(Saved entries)
---

Definition render (items : list Item) : list string := concat (render_item <$> items).
Definition words (items : list Item) : list string := omap (fun it => match it with IWord w => Some w | _ => None end) items.

(** ** Words *)

Lemma flag_word w rest names : head_is w "-" = false -> forallb (fun a => head_is a "-") names = true ->
  argparse_flag (w :: rest) names = (false, w :: rest).
Proof.
  intros Hw Hn. cbn. replace (existsb _ names) with false; [done|]. symmetry. apply not_true_iff_false.
  rewrite existsb_exists. intros (a & Ha & E). rewrite forallb_forall in Hn. specialize (Hn a Ha). apply String.eqb_eq in E.
  destruct a as [|x [|y a]], w as [|c [|d w]]; cbn in *; congruence.
Qed.

Lemma with_arg_word w rest oss name : head_is w "-" = false -> head_is name "-" = true ->
  va_argparse_witharg (w :: rest) oss [name] = (0, None, oss, w :: rest).
Proof.
  intros Hw Hn. cbn [va_argparse_witharg]. replace (after_prefix _ _) with (@None string); [done|].
  destruct name as [|x [|y a]], w as [|c [|d w]]; cbn in *; try done;
    (destruct (Ascii.eqb x c) eqn:E; [apply Ascii.eqb_eq in E as ->; congruence|done]).
Qed.

Lemma flag_option_no args names found otherwise : argparse_flag args names = (false, args) ->
  flag_option args names found otherwise = otherwise.
Proof. intros E. unfold flag_option. by rewrite E. Qed.

Lemma string_option_no args err cfg name set otherwise : va_argparse_witharg args err [name] = (0, None, err, args) ->
  string_option args err cfg name set otherwise = otherwise.
Proof. intros E. unfold string_option, argparse_witharg_string. by rewrite E. Qed.

Lemma int_option_no args err cfg name set after invalid message otherwise :
  va_argparse_witharg args err [name] = (0, None, err, args) ->
  int_option args err cfg name set after invalid message otherwise = otherwise.
Proof. intros E. unfold int_option, argparse_witharg. by rewrite E. Qed.

Ltac pass_options tac :=
  repeat first [rewrite flag_option_no by tac | rewrite string_option_no by tac | rewrite int_option_no by tac].

Lemma parse_word w rest err cfg : head_is w "-" = false -> parse_option (w :: rest) err cfg = Skipped w rest.
Proof. intros Hw. unfold parse_option. by pass_options ltac:(by (apply flag_word || apply with_arg_word)). Qed.

(** ** Numbers as values *)

Lemma numeric_digits first long is_float s : Forall (fun c => is_digit c = true) (list_ascii_of_string s) ->
  numeric_loop first long is_float s = true.
Proof.
  revert first. induction s as [|c s IH]; intros first H; [done|]. cbn in *. apply Forall_cons in H as [-> H]. by apply IH.
Qed.

Lemma arg_value_type_dec n : 0 <= n -> arg_value_type (dec n) = (false, true).
Proof.
  intros Hn. unfold arg_value_type. rewrite numeric_digits by (by apply dec_digits).
  destruct (dec_head n Hn) as (c & s & -> & Hc). cbn [head_is]. by rewrite !(digit_other c) by done.
Qed.

Lemma strtoll_dec n rest : 0 <= n <= LONG_MAX -> starts_digit 10 rest = false ->
  strtoll (dec n +:+ rest) = Some (n, rest, false).
Proof.
  intros Hn Hr. destruct (dec_head n) as (c & s & E & Hc); [lia|].
  assert (Hd : digits 10 (dec n +:+ rest) 0 = (n, rest)).
  { rewrite digits_dec by lia. destruct rest as [|d r]; [done|]. cbn in Hr |- *. by rewrite Hr. }
  unfold strtoll. rewrite E in Hd |- *. cbn [String.append] in *. rewrite lskip_digit by done. cbn [head_is].
  rewrite !(digit_other c) by done. cbn [orb starts_digit]. unfold is_digit in Hc. rewrite Hc. cbn [negb]. rewrite Hd.
  unfold LONG_MIN, LONG_MAX in *. replace (_ || _) with false by lia. by replace (Z.max _ _) with n by lia.
Qed.

Lemma strict_strtol_dec n : 0 <= n <= INT_MAX -> strict_strtol (dec n) = (n, "").
Proof.
  intros Hn. unfold strict_strtol, strict_strtoll. pose proof (strtoll_dec n "") as E. rewrite str_append_nil_r in E.
  rewrite E by (done || unfold LONG_MAX, INT_MAX in *; lia). cbn [String.eqb negb]. unfold INT_MIN, INT_MAX in *.
  by replace ((n <? -2147483648) || (2147483647 <? n)) with false by lia.
Qed.

Lemma int_option_got args args' cfg name n set after invalid message otherwise :
  va_argparse_witharg args "" [name] = (1, Some (dec n), "", args') -> 0 <= n <= INT_MAX -> invalid n = false ->
  int_option args "" cfg name set after invalid message otherwise = Parsed (after (set cfg n) n) "" args'.
Proof.
  intros E Hn Hi. unfold int_option, argparse_witharg. rewrite E. cbn [Z.eqb]. rewrite arg_value_type_dec by lia.
  cbn [orb negb]. rewrite strict_strtol_dec by done. cbn [String.append String.eqb negb]. by rewrite Hi.
Qed.

(** ** Options *)

Ltac invalid_value := cbn in *; unfold INT_MAX in *; b2p; lia.

Lemma parse_opt dashed joined o rest cfg : opt_ok o ->
  parse_option (render_item (IOpt dashed joined o) ++ rest) "" cfg = Parsed (apply_opt cfg o) "" rest.
Proof.
  intros Ho. destruct o as [v|v|v|v|n|n|n|n|n| | | | |], dashed, joined; try reflexivity;
    unfold parse_option; pass_options ltac:(reflexivity);
    (rewrite (int_option_got _ rest _ _ n); [reflexivity|reflexivity|invalid_value|invalid_value]).
Qed.

Lemma parse_items items : Forall item_ok items -> forall fuel before cfg,
  (length (render items) <= fuel)%nat ->
  parse_loop fuel before (render items) "" cfg = Some (ScanDone (fold_left apply_item items cfg) (before ++ words items)).
Proof.
  induction 1 as [|it items Hit _ IH]; intros fuel before cfg Hf.
  { change (render []) with (@nil string). destruct fuel; cbn; by rewrite app_nil_r. }
  change (render (it :: items)) with (render_item it ++ render items)%list in *. rewrite length_app in Hf.
  destruct it as [d j o|w].
  - assert (Hl : exists a l, (render_item (IOpt d j o) ++ render items)%list = a :: l).
    { cbn. destruct (opt_value o), j; eauto. }
    assert (Hp : (1 <= length (render_item (IOpt d j o)))%nat) by (cbn; destruct (opt_value o), j; cbn; lia).
    destruct Hl as (a & l & El), fuel as [|fuel]; [lia|]. rewrite El. cbn [parse_loop]. rewrite <- El, parse_opt by done.
    rewrite IH by lia. by cbn [fold_left apply_item words omap list_omap].
  - destruct fuel as [|fuel]; [cbn in Hf; lia|]. cbn [render_item app parse_loop]. rewrite parse_word by done.
    rewrite IH by (cbn in Hf; lia). cbn [fold_left apply_item]. change (words (IWord w :: items)) with (w :: words items).
    by rewrite <- app_assoc.
Qed.

Lemma ParseArgs_items items cfg : Forall item_ok items ->
  ParseArgs (render items) cfg = Some (parse_command (words items) (fold_left apply_item items cfg)).
Proof. intros H. unfold ParseArgs. by rewrite (parse_items _ H). Qed.

(** ** The loop ends *)

Lemma argparse_flag_shorter arg rest names args' : argparse_flag (arg :: rest) names = (true, args') -> args' = rest.
Proof. cbn. destruct (existsb _ names); congruence. Qed.

Lemma with_arg_shorter arg rest oss names r ret oss' args' :
  va_argparse_witharg (arg :: rest) oss names = (r, ret, oss', args') -> r <> 0 -> (length args' <= length rest)%nat.
Proof.
  induction names as [|a names IH]; cbn [va_argparse_witharg]; [congruence|].
  destruct (after_prefix _ _) as [[|c v]|]; [|destruct (Ascii.eqb c "=")|]; try done.
  - destruct rest; intros [= <- <- <- <-]; cbn; lia.
  - intros [= <- <- <- <-]; lia.
Qed.

Definition shorter (rest : list string) (t : Turn) : Prop :=
  match t with Returned _ _ _ => True | Parsed _ _ args' | Skipped _ args' => (length args' <= length rest)%nat end.

Lemma flag_option_shorter arg rest names found otherwise : shorter rest (found rest) -> shorter rest otherwise ->
  shorter rest (flag_option (arg :: rest) names found otherwise).
Proof.
  intros Hf Ho. unfold flag_option. destruct (argparse_flag _ _) as [[] args'] eqn:E; [|done].
  by rewrite (argparse_flag_shorter _ _ _ _ E).
Qed.

Lemma string_option_shorter arg rest err cfg name set otherwise : shorter rest otherwise ->
  shorter rest (string_option (arg :: rest) err cfg name set otherwise).
Proof.
  intros Ho. unfold string_option, argparse_witharg_string.
  destruct (va_argparse_witharg _ _ _) as [[[r ret] oss'] args'] eqn:E. destruct (Z.eqb_spec r 0); [done|].
  by eapply with_arg_shorter.
Qed.

Lemma int_option_shorter arg rest err cfg name set after invalid message otherwise : shorter rest otherwise ->
  shorter rest (int_option (arg :: rest) err cfg name set after invalid message otherwise).
Proof.
  intros Ho. unfold int_option, argparse_witharg.
  destruct (va_argparse_witharg _ _ _) as [[[r ret] oss'] args'] eqn:E. destruct (Z.eqb_spec r 0); [done|].
  pose proof (with_arg_shorter _ _ _ _ _ _ _ _ E n) as Hl.
  destruct ret as [str|]; [destruct (arg_value_type str) as [o m]; destruct (o || negb m); [|destruct (strict_strtol str)]|];
    repeat case_match; done.
Qed.

Lemma parse_option_shorter arg rest err cfg : shorter rest (parse_option (arg :: rest) err cfg).
Proof.
  unfold parse_option.
  repeat first [apply flag_option_shorter; [cbn; done || lia|] | apply string_option_shorter | apply int_option_shorter].
  cbn. lia.
Qed.

Lemma parse_loop_total fuel : forall before args err cfg, (length args <= fuel)%nat ->
  exists s, parse_loop fuel before args err cfg = Some s.
Proof.
  induction fuel as [|fuel IH]; intros before [|arg rest] err cfg Hf; cbn in Hf; [eauto|lia|eauto|].
  cbn [parse_loop]. pose proof (parse_option_shorter arg rest err cfg) as Hs.
  destruct (parse_option _ _ _); cbn in Hs; [eauto|apply IH; lia..].
Qed.

Lemma ParseArgs_total args cfg : exists r, ParseArgs args cfg = Some r.
Proof.
  unfold ParseArgs. destruct (parse_loop_total (length args) [] args "" cfg) as [[] ->]; cbn; eauto.
Qed.

(** ** The command line of a process *)

(** /proc/<pid>/cmdline. *)
Fixpoint proc_cmdline (argv : list string) : string :=
  match argv with [] => "" | a :: argv' => a +:+ String nul (proc_cmdline argv') end.

Definition plain (s : string) : Prop := Forall (fun c => isspace c = false /\ c <> nul) (list_ascii_of_string s).

(** The program, in a directory or not. *)
Definition program (argv0 : string) : Prop := argv0 = PROCESS_NAME \/ exists d, argv0 = d +:+ "/" +:+ PROCESS_NAME.

Lemma c_str_arg a r : plain a -> c_str (a +:+ String nul r) = a.
Proof.
  unfold plain. induction a as [|c a IH]; cbn; [done|]. intros [[_ Hc] Ha]%Forall_cons.
  apply Ascii.eqb_neq in Hc as ->. f_equal. by apply IH.
Qed.

Lemma after_nul_arg a r : plain a -> after_nul (a +:+ String nul r) = r.
Proof.
  unfold plain. induction a as [|c a IH]; cbn; [done|]. intros [[_ Hc] Ha]%Forall_cons.
  apply Ascii.eqb_neq in Hc as ->. by apply IH.
Qed.

Lemma after_prefix_app p s : after_prefix p (p +:+ s) = Some s.
Proof. induction p as [|c p IH]; cbn; [by destruct s|]. by rewrite Ascii.eqb_refl. Qed.

Lemma until_space_cmdline argv : Forall plain argv -> until_space (proc_cmdline argv) = proc_cmdline argv.
Proof.
  induction 1 as [|a argv Ha _ IH]; [done|]. cbn. unfold plain in Ha. induction a as [|c a IHa]; cbn.
  - by rewrite IH.
  - cbn in Ha. apply Forall_cons in Ha as [[-> _] Ha]. f_equal. by apply IHa.
Qed.

Lemma lskip_cmdline a argv : plain a -> lskip (proc_cmdline (a :: argv)) = proc_cmdline (a :: argv).
Proof. unfold plain. destruct a as [|c a]; cbn; [done|]. by intros [[-> _] _]%Forall_cons. Qed.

---

**Exercise aim**
Using the entries above, give again exactly the lines from the line holding "Fixpoint proc_cmdline (argv" through the line holding "(** The program, in a directory or not. *)". Include both end lines and nothing else.

**Response area**
Fixpoint proc_cmdline (argv : list string) : string :=
  match argv with [] => "" | a :: argv' => a +:+ String nul (proc_cmdline argv') end.

Definition plain (s : string) : Prop := Forall (fun c => isspace c = false /\ c <> nul) (list_ascii_of_string s).

(** The program, in a directory or not. *)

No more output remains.